Problem to work on
Before you finish, make sure each line of the records has been retyped exactly.

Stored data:
(* ===== verification/QQueue.v ===== *)
(** * QQueue: the circular queue of src/include/common/qqueue.h

    [BoundedFifo] is what a client may assume of a bounded first-in first-out
    queue; [Ring] models [QQueue], the circular buffer the server keeps its
    client records in, and discharges the interface. *)
From S2P Require Import Prelude.

(** ** What a client may assume of a bounded first-in first-out queue *)

Class BoundedFifo (A Q : Type) : Type := {
  fifo_ok : Q -> Prop;
  fifo_items : Q -> list A;
  fifo_cap : Q -> Z;
  fifo_push : A -> Q -> option Q;
  fifo_pop : Q -> option (A * Q);
  fifo_bound q : fifo_ok q -> Z.of_nat (length (fifo_items q)) <= fifo_cap q;
  fifo_push_room x q :
    fifo_ok q -> Z.of_nat (length (fifo_items q)) < fifo_cap q ->
    exists q', fifo_push x q = Some q' /\ fifo_ok q' /\
               fifo_items q' = fifo_items q ++ [x] /\ fifo_cap q' = fifo_cap q;
  fifo_push_full x q :
    fifo_ok q -> Z.of_nat (length (fifo_items q)) = fifo_cap q -> fifo_push x q = None;
  fifo_pop_nil q : fifo_ok q -> fifo_items q = [] -> fifo_pop q = None;
  fifo_pop_cons x xs q :
    fifo_ok q -> fifo_items q = x :: xs ->
    exists q', fifo_pop q = Some (x, q') /\ fifo_ok q' /\ fifo_items q' = xs /\
               fifo_cap q' = fifo_cap q
}.

(** ** QQueue: circular buffer holding at most [max_size_ - 1] items *)
Module Ring.

Record QQueue (A : Type) : Type := mkQQueue {
  queue_ : list A;
  max_size_ : Z;
  front_ : Z;
  rear_ : Z
}.
Arguments mkQQueue {A}.
Arguments queue_ {A}.
Arguments max_size_ {A}.
Arguments front_ {A}.
Arguments rear_ {A}.

Abbreviation max_size := max_size_ (only parsing).

Section ops.
Context {A : Type}.
Implicit Types (q : QQueue A) (x : A).

(** The constructor: no storage, everything zero. *)
Definition QQueue_new : QQueue A := mkQQueue [] 0 0 0.

(** [init]; [mem] is what [q_new_array] returned, [None] for NULL. *)
Definition init (size : Z) (mem : option (list A)) (q : QQueue A) : Z * QQueue A :=
  if size <=? 0 then (-1, q)
  else match mem with
       | None => (-2, mkQQueue [] size (front_ q) (rear_ q))
       | Some l => (0, mkQQueue l size 0 0)
       end.

Definition clear q : QQueue A := mkQQueue (queue_ q) (max_size_ q) 0 0.

(** [(rear_-front_+max_size_)%max_size_] in [int32_t] arithmetic. *)
Definition size q : Z := Z.rem (i32 (rear_ q - front_ q + max_size_ q)) (max_size_ q).

Definition full q : bool := Z.rem (i32 (rear_ q + 1)) (max_size_ q) =? front_ q.

Definition empty q : bool := front_ q =? rear_ q.

(** The two statements executed with the mutex held and room available. *)
Definition enqueue x q : QQueue A :=
  mkQQueue (<[Z.to_nat (rear_ q) := x]> (queue_ q)) (max_size_ q) (front_ q)
           (Z.rem (i32 (rear_ q + 1)) (max_size_ q)).

Definition dequeue q : option (A * QQueue A) :=
  x ← queue_ q !! Z.to_nat (front_ q);
  Some (x, mkQQueue (queue_ q) (max_size_ q)
                    (Z.rem (i32 (front_ q + 1)) (max_size_ q)) (rear_ q)).

(** One turn of the loop of [push]: [None] when the queue is full and the
    caller sleeps and tries again. *)
Definition push x q : option (QQueue A) :=
  if full q then None else Some (enqueue x q).

(** One turn of the loop of [pop]: [None] when the queue is empty. *)
Definition pop q : option (A * QQueue A) :=
  if empty q then None else dequeue q.

Definition push_non_blocking x q : Z * QQueue A :=
  if full q then (-1, q) else (0, enqueue x q).

(** The result code, the item stored through the reference, the new queue. *)
Definition pop_non_blocking q : Z * option A * QQueue A :=
  if empty q then (-1, None, q)
  else match dequeue q with
       | Some (x, q') => (0, Some x, q')
       | None => (0, None, q)
       end.

(** *** Abstraction: the items from [front_] up to [rear_] *)

Fixpoint ring_read (l : list A) (m pos : Z) (n : nat) : list A :=
  match n with
  | O => []
  | S n => match l !! Z.to_nat pos with
           | Some x => x :: ring_read l m ((pos + 1) mod m) n
           | None => []
           end
  end.

Definition count q : Z := (rear_ q - front_ q) mod max_size_ q.

Definition contents q : list A :=
  ring_read (queue_ q) (max_size_ q) (front_ q) (Z.to_nat (count q)).

(** Type invariant: storage of the declared size, indices inside it. *)
Definition wf q : Prop :=
  0 < max_size_ q <= INT32_MAX /\
  Z.of_nat (length (queue_ q)) = max_size_ q /\
  0 <= front_ q < max_size_ q /\
  0 <= rear_ q < max_size_ q.

(** *** Arithmetic of ring positions *)

Lemma next_pos m p :
  0 < m <= INT32_MAX -> 0 <= p < m -> Z.rem (i32 (p + 1)) m = (p + 1) mod m.
Proof.
  intros Hm Hp. rewrite i32_small by (unfold is_i32, INT32_MIN; lia).
  apply Z.rem_mod_nonneg; lia.
Qed.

Solution below
(* ===== verification/QQueue.v ===== *)
(** * QQueue: the circular queue of src/include/common/qqueue.h

    [BoundedFifo] is what a client may assume of a bounded first-in first-out
    queue; [Ring] models [QQueue], the circular buffer the server keeps its
    client records in, and discharges the interface. *)
From S2P Require Import Prelude.

(** ** What a client may assume of a bounded first-in first-out queue *)

Class BoundedFifo (A Q : Type) : Type := {
  fifo_ok : Q -> Prop;
  fifo_items : Q -> list A;
  fifo_cap : Q -> Z;
  fifo_push : A -> Q -> option Q;
  fifo_pop : Q -> option (A * Q);
  fifo_bound q : fifo_ok q -> Z.of_nat (length (fifo_items q)) <= fifo_cap q;
  fifo_push_room x q :
    fifo_ok q -> Z.of_nat (length (fifo_items q)) < fifo_cap q ->
    exists q', fifo_push x q = Some q' /\ fifo_ok q' /\
               fifo_items q' = fifo_items q ++ [x] /\ fifo_cap q' = fifo_cap q;
  fifo_push_full x q :
    fifo_ok q -> Z.of_nat (length (fifo_items q)) = fifo_cap q -> fifo_push x q = None;
  fifo_pop_nil q : fifo_ok q -> fifo_items q = [] -> fifo_pop q = None;
  fifo_pop_cons x xs q :
    fifo_ok q -> fifo_items q = x :: xs ->
    exists q', fifo_pop q = Some (x, q') /\ fifo_ok q' /\ fifo_items q' = xs /\
               fifo_cap q' = fifo_cap q
}.

(** ** QQueue: circular buffer holding at most [max_size_ - 1] items *)
Module Ring.

Record QQueue (A : Type) : Type := mkQQueue {
  queue_ : list A;
  max_size_ : Z;
  front_ : Z;
  rear_ : Z
}.
Arguments mkQQueue {A}.
Arguments queue_ {A}.
Arguments max_size_ {A}.
Arguments front_ {A}.
Arguments rear_ {A}.

Abbreviation max_size := max_size_ (only parsing).

Section ops.
Context {A : Type}.
Implicit Types (q : QQueue A) (x : A).

(** The constructor: no storage, everything zero. *)
Definition QQueue_new : QQueue A := mkQQueue [] 0 0 0.

(** [init]; [mem] is what [q_new_array] returned, [None] for NULL. *)
Definition init (size : Z) (mem : option (list A)) (q : QQueue A) : Z * QQueue A :=
  if size <=? 0 then (-1, q)
  else match mem with
       | None => (-2, mkQQueue [] size (front_ q) (rear_ q))
       | Some l => (0, mkQQueue l size 0 0)
       end.

Definition clear q : QQueue A := mkQQueue (queue_ q) (max_size_ q) 0 0.

(** [(rear_-front_+max_size_)%max_size_] in [int32_t] arithmetic. *)
Definition size q : Z := Z.rem (i32 (rear_ q - front_ q + max_size_ q)) (max_size_ q).

Definition full q : bool := Z.rem (i32 (rear_ q + 1)) (max_size_ q) =? front_ q.

Definition empty q : bool := front_ q =? rear_ q.

(** The two statements executed with the mutex held and room available. *)
Definition enqueue x q : QQueue A :=
  mkQQueue (<[Z.to_nat (rear_ q) := x]> (queue_ q)) (max_size_ q) (front_ q)
           (Z.rem (i32 (rear_ q + 1)) (max_size_ q)).

Definition dequeue q : option (A * QQueue A) :=
  x ← queue_ q !! Z.to_nat (front_ q);
  Some (x, mkQQueue (queue_ q) (max_size_ q)
                    (Z.rem (i32 (front_ q + 1)) (max_size_ q)) (rear_ q)).

(** One turn of the loop of [push]: [None] when the queue is full and the
    caller sleeps and tries again. *)
Definition push x q : option (QQueue A) :=
  if full q then None else Some (enqueue x q).

(** One turn of the loop of [pop]: [None] when the queue is empty. *)
Definition pop q : option (A * QQueue A) :=
  if empty q then None else dequeue q.

Definition push_non_blocking x q : Z * QQueue A :=
  if full q then (-1, q) else (0, enqueue x q).

(** The result code, the item stored through the reference, the new queue. *)
Definition pop_non_blocking q : Z * option A * QQueue A :=
  if empty q then (-1, None, q)
  else match dequeue q with
       | Some (x, q') => (0, Some x, q')
       | None => (0, None, q)
       end.

(** *** Abstraction: the items from [front_] up to [rear_] *)

Fixpoint ring_read (l : list A) (m pos : Z) (n : nat) : list A :=
  match n with
  | O => []
  | S n => match l !! Z.to_nat pos with
           | Some x => x :: ring_read l m ((pos + 1) mod m) n
           | None => []
           end
  end.

Definition count q : Z := (rear_ q - front_ q) mod max_size_ q.

Definition contents q : list A :=
  ring_read (queue_ q) (max_size_ q) (front_ q) (Z.to_nat (count q)).

(** Type invariant: storage of the declared size, indices inside it. *)
Definition wf q : Prop :=
  0 < max_size_ q <= INT32_MAX /\
  Z.of_nat (length (queue_ q)) = max_size_ q /\
  0 <= front_ q < max_size_ q /\
  0 <= rear_ q < max_size_ q.

(** *** Arithmetic of ring positions *)

Lemma next_pos m p :
  0 < m <= INT32_MAX -> 0 <= p < m -> Z.rem (i32 (p + 1)) m = (p + 1) mod m.
Proof.
  intros Hm Hp. rewrite i32_small by (unfold is_i32, INT32_MIN; lia).
  apply Z.rem_mod_nonneg; lia.
Qed.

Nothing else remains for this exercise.